Cartório Margarida Uliana dos Passos
Av. Modolo, 395, Pedra Azul - Domingos Martins / ES CEP: 29278000
O despertar da serventia Cartório Margarida Uliana dos Passos, um farol de cidadania em Domingos Martins, é um relato de um tempo em que a história da região se entrelaçava com a própria essência do desenvolvimento local. A história começa em 1888, quando, em meio à prosperidade do período cafeeiro, a ideia de um cartório de registro de eventos nasceu na modesta vila de Pedra Azul. A necessidade de organizar a vida familiar e a comunidade, de registrar os novos moradores e os eventos que moldavam o cotidiano, impulsionou a criação de um espaço dedicado à administração da cidadania. A data de instalação oficial, em 1888, marcou o início de uma jornada que, ao longo de mais de um século, se consolidaria como um pilar fundamental da vida social de Domingos Martins.
LIDERANÇA PIONEIRA
A história do Cartório Margarida Uliana dos Passos é tecida em torno do nome de Seu Antônio de Oliveira, um homem de fé e de forte senso de responsabilidade.

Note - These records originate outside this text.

Lemma binary_round_aux_spec s m e l :
  0 <= m -> e <= fexp F32.prec F32.emax (Zdigits2 m + e) ->
  let e1 := fexp F32.prec F32.emax (Zdigits2 m + e) in
  exists m2 e2,
    binary_round_aux F32.prec F32.emax s m e l = packed s m2 e2
    /\ 0 <= m2
    /\ e1 <= e2 <= e1 + 1
    /\ (0 < m2 -> fexp F32.prec F32.emax (Zdigits2 m2 + e2) = e2)
    /\ (0 < Z.shiftr m (e1 - e) -> 0 < m2).
Proof.
  intros Hm He e1.
  destruct (shr_fexp_spec m e l Hm He) as [S1 S2]. fold e1 in S1, S2.
  unfold binary_round_aux.
  destruct (shr_fexp F32.prec F32.emax m e l) as [mrs1 e1'] eqn:R1.
  simpl in S1, S2. subst e1'.
  set (m1 := Z.shiftr m (e1 - e)) in *.
  assert (Hm1 : 0 <= m1) by (apply Z.shiftr_nonneg; assumption).
  set (m1' := round_nearest_even (shr_m mrs1) (loc_of_shr_record mrs1)).
  assert (Hr : m1' = m1 \/ m1' = m1 + 1)
    by (unfold m1'; rewrite S1; apply round_nearest_even_or).
  assert (Hm1' : 0 <= m1') by lia.
  pose proof (Zdigits2_succ m1 Hm1) as Hd.
  pose proof (Zdigits2_nonneg m) as Hdm.
  assert (HA : 0 < m1 -> Zdigits2 m1 = Zdigits2 m - (e1 - e))
    by (intros; apply Zdigits2_shiftr; lia).
  assert (HB : m1 = 0 -> Zdigits2 m <= e1 - e)
    by (intros; apply Zdigits2_shiftr_0; lia).
  assert (E1 : e1 = Z.max (Zdigits2 m + e - 24) (-149)) by reflexivity.
  assert (D0 : Zdigits2 0 = 0) by reflexivity.
  assert (D1 : Zdigits2 (0 + 1) = 1) by reflexivity.
  clearbody m1' m1 e1.
  assert (Hpre : e1 <= fexp F32.prec F32.emax (Zdigits2 m1' + e1)).
  { rewrite fexp32. destruct (Z.eq_dec m1 0) as [Z|NZ].
    - specialize (HB Z). rewrite Z in Hr.
      destruct Hr as [-> | ->]; lia.
    - destruct Hr as [-> | ->]; lia. }
  destruct (shr_fexp_spec m1' e1 loc_Exact Hm1' Hpre) as [T1 T2].
  destruct (shr_fexp F32.prec F32.emax m1' e1 loc_Exact) as [mrs2 e2] eqn:R2.
  simpl in T1, T2.
  exists (shr_m mrs2), e2.
  assert (E2 : e2 = Z.max (Zdigits2 m1' + e1 - 24) (-149)) by (rewrite T2; apply fexp32).
  assert (Hn : e1 <= e2 <= e1 + 1).
  { destruct (Z.eq_dec m1 0) as [Z|NZ].
    - specialize (HB Z). rewrite Z in Hr.
      destruct Hr as [Hr | Hr]; rewrite Hr in E2; lia.
    - destruct Hr as [Hr | Hr]; rewrite Hr in E2; lia. }
  assert (Hm2 : 0 <= shr_m mrs2) by (rewrite T1; apply Z.shiftr_nonneg; assumption).
  split; [|split; [exact Hm2|split; [exact Hn|split]]].
  - unfold packed. destruct (shr_m mrs2); reflexivity.
  - intros Hpos. rewrite T1 in Hpos |- *. rewrite <- T2 in *.
    rewrite Zdigits2_shiftr by lia. rewrite fexp32 in *. lia.
  - intros Hpos. rewrite T1, <- T2.
    assert (Hc : Z.shiftr m1' (e2 - e1) = 0 -> False).
    { intros Z0'. apply Zdigits2_shiftr_0 in Z0'; [|lia|lia].
      pose proof (Zdigits2_pos m1 Hpos) as Hp.
      destruct Hr as [Hr | Hr]; rewrite Hr in Z0', E2;
        clear - Hd E1 E2 Hn Z0' Hp; lia. }
    pose proof (proj2 (Z.shiftr_nonneg m1' (e2 - e1)) Hm1') as Hnn.
    clear - Hc Hnn. lia.
Qed.

Lemma valid_finite s m e :
  F32.valid (S754_finite s m e) = true <->
  fexp F32.prec F32.emax (Zdigits2 (Zpos m) + e) = e /\ e <= 104.
Proof.
  unfold F32.valid, valid_binary, bounded, canonical_mantissa.
  rewrite andb_true_iff, Z.eqb_eq, Z.leb_le. reflexivity.
Qed.

Lemma packed_valid s m e :
  (0 < m -> fexp F32.prec F32.emax (Zdigits2 m + e) = e) ->
  F32.valid (packed s m e) = true.
Proof.
  intros H. destruct m as [|p|p]; simpl; try reflexivity.
  destruct (Z.leb_spec e 104); [|reflexivity].
  apply valid_finite. split; [apply H; lia | assumption].
Qed.

Lemma binary_round_aux_valid s m e l :
  0 <= m -> e <= fexp F32.prec F32.emax (Zdigits2 m + e) ->
  F32.valid (binary_round_aux F32.prec F32.emax s m e l) = true.
Proof.
  intros Hm He.
  destruct (binary_round_aux_spec s m e l Hm He) as (m2 & e2 & -> & _ & _ & C & _).
  now apply packed_valid.
Qed.

Lemma digits2_pos_iter_xO m d :
  Zpos (digits2_pos (Pos.iter xO m d)) = Zpos (digits2_pos m) + Zpos d.
Proof.
  induction d as [|d IH] using Pos.peano_ind.
  - simpl. lia.
  - rewrite Pos.iter_succ. simpl. lia.
Qed.

Lemma binary_round_valid s m e : F32.valid (binary_round F32.prec F32.emax s m e) = true.
Proof.
  unfold binary_round, shl_align.
  destruct (fexp F32.prec F32.emax (Zpos (digits2_pos m) + e) - e) as [|p|p] eqn:E;
    apply binary_round_aux_valid; try lia; simpl Zdigits2.
  - lia.
  - lia.
  - rewrite digits2_pos_iter_xO.
    replace (Zpos (digits2_pos m) + Zpos p
             + fexp F32.prec F32.emax (Zpos (digits2_pos m) + e))
      with (Zpos (digits2_pos m) + e) by lia.
    lia.
Qed.

Lemma binary_normalize_valid m e s :
  F32.valid (binary_normalize F32.prec F32.emax m e s) = true.
Proof.
  destruct m; simpl; [reflexivity| |]; apply binary_round_valid.
Qed.

Lemma F32_add_valid x y :
  F32.valid x = true -> F32.valid y = true -> F32.valid (F32.add x y) = true.
Proof.
  intros Hx Hy. unfold F32.add.
  destruct x as [sx|sx| |sx mx ex], y as [sy|sy| |sy my ey];
    try reflexivity; try assumption;
    try (destruct sx, sy; reflexivity).
  apply binary_normalize_valid.
Qed.

Lemma F32_sub_valid x y :
  F32.valid x = true -> F32.valid y = true -> F32.valid (F32.sub x y) = true.
Proof.
  intros Hx Hy. unfold F32.sub.
  destruct x as [sx|sx| |sx mx ex], y as [sy|sy| |sy my ey];
    try reflexivity; try assumption;
    try (destruct sx, sy; reflexivity).
  apply binary_normalize_valid.
Qed.


Lemma F32_mul_valid x y :
  F32.valid x = true -> F32.valid y = true -> F32.valid (F32.mul x y) = true.
Proof.
  intros Hx Hy. unfold F32.mul.
  destruct x as [sx|sx| |sx mx ex], y as [sy|sy| |sy my ey]; try reflexivity.
  apply valid_finite in Hx, Hy. destruct Hx as [Cx _], Hy as [Cy _].
  unfold SFmul. apply binary_round_aux_valid; [lia|].
  rewrite fexp32 in *.
  assert (D : Zdigits2 (Zpos mx) + Zdigits2 (Zpos my) - 1 <= Zdigits2 (Zpos (mx * my))).
  { rewrite !Zdigits2_log2 by lia. rewrite Pos2Z.inj_mul.
    pose proof (Z.log2_mul_below (Zpos mx) (Zpos my)). lia. }
  pose proof (Zdigits2_pos (Zpos mx)). pose proof (Zdigits2_pos (Zpos my)).
  lia.
Qed.


(** ** Square root and division *)


Lemma log2_sqrt a : 0 < a -> Z.log2 (Z.sqrt a) = Z.log2 a / 2.
Proof.
  intros Ha.
  pose proof (Z.log2_nonneg a) as HL.
  destruct (Z.log2_spec a Ha) as [Lo Hi].
  assert (Hk : exists k, k = Z.log2 a / 2 /\ 0 <= k /\ 2 * k <= Z.log2 a < 2 * k + 2).
  { exists (Z.log2 a / 2). split; [reflexivity|]. generalize dependent (Z.log2 a).
    intros L ? ? ?. Z.div_mod_to_equations. lia. }
  destruct Hk as (k & <- & K0 & K1).
  clear HL. generalize dependent (Z.log2 a). intros L Lo Hi K1.
  assert (P : 0 < 2 ^ k) by (apply Z.pow_pos_nonneg; lia).
  assert (P' : 0 < 2 ^ (k + 1)) by (apply Z.pow_pos_nonneg; lia).
  apply Z.log2_unique; [lia|]. split.
  - apply Z.sqrt_le_square; [lia | lia |].
    rewrite <- Z.pow_add_r by lia.
    apply Z.le_trans with (2 ^ L); [|assumption].
    apply Z.pow_le_mono_r; lia.
  - apply Z.sqrt_lt_square; [lia | unfold Z.succ; lia |].
    unfold Z.succ. rewrite <- Z.pow_add_r by lia.
    apply Z.lt_le_trans with (2 ^ Z.succ L); [assumption|].
    apply Z.pow_le_mono_r; lia.
Qed.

Em 1895, Seu Antônio assumiu a presidência do cartório, um cargo que exigia não apenas conhecimento técnico, mas também uma profunda compreensão das necessidades da comunidade. Sua figura, marcada pela humildade e pela dedicação, foi fundamental para a organização inicial, construindo um espaço que, em seus primórdios, era um pequeno escritório modesto, com apenas uma mesa e um balcão. A administração do cartório era feita de forma manual, com a colaboração de um pequeno grupo de auxiliares, que, ao longo dos anos, se tornaram parte integrante da rotina do local. A estrutura física, inicialmente um simples cômodo, foi gradualmente expandida, incorporando um pequeno depósito para documentos e um espaço para a lavagem de roupas, refletindo a crescente importância da serventia na vida da comunidade.
LEGADO E IMPACTO SOCIAL
Ao longo de mais de um século, o Cartório Margarida Uliana dos Passos se tornou um guardião da cidadania local, um elo vital entre a vida familiar e a comunidade. As atribuições de Nascimentos, Casamentos, Óbitos, e Notas, não eram apenas tarefas administrativas, mas sim instrumentos de preservação da memória familiar e da história da região. Acompanhar o registro de nascimentos, permitindo que as famílias conhecessem seus antepassados, e registrar os casamentos, garantindo a continuidade dos laços familiares, e registrar os óbitos, permitindo que as famílias mantivessem a memória de seus entes queridos, moldaram o tecido social de Domingos Martins. O impacto desse trabalho, em gerações de famílias locais, é inegável. A certeza de que seus registros eram preservados, de que suas histórias eram contadas, contribuía para a construção de um senso de pertencimento e de identidade, fortalecendo os laços comunitários e garantindo a continuidade da tradição.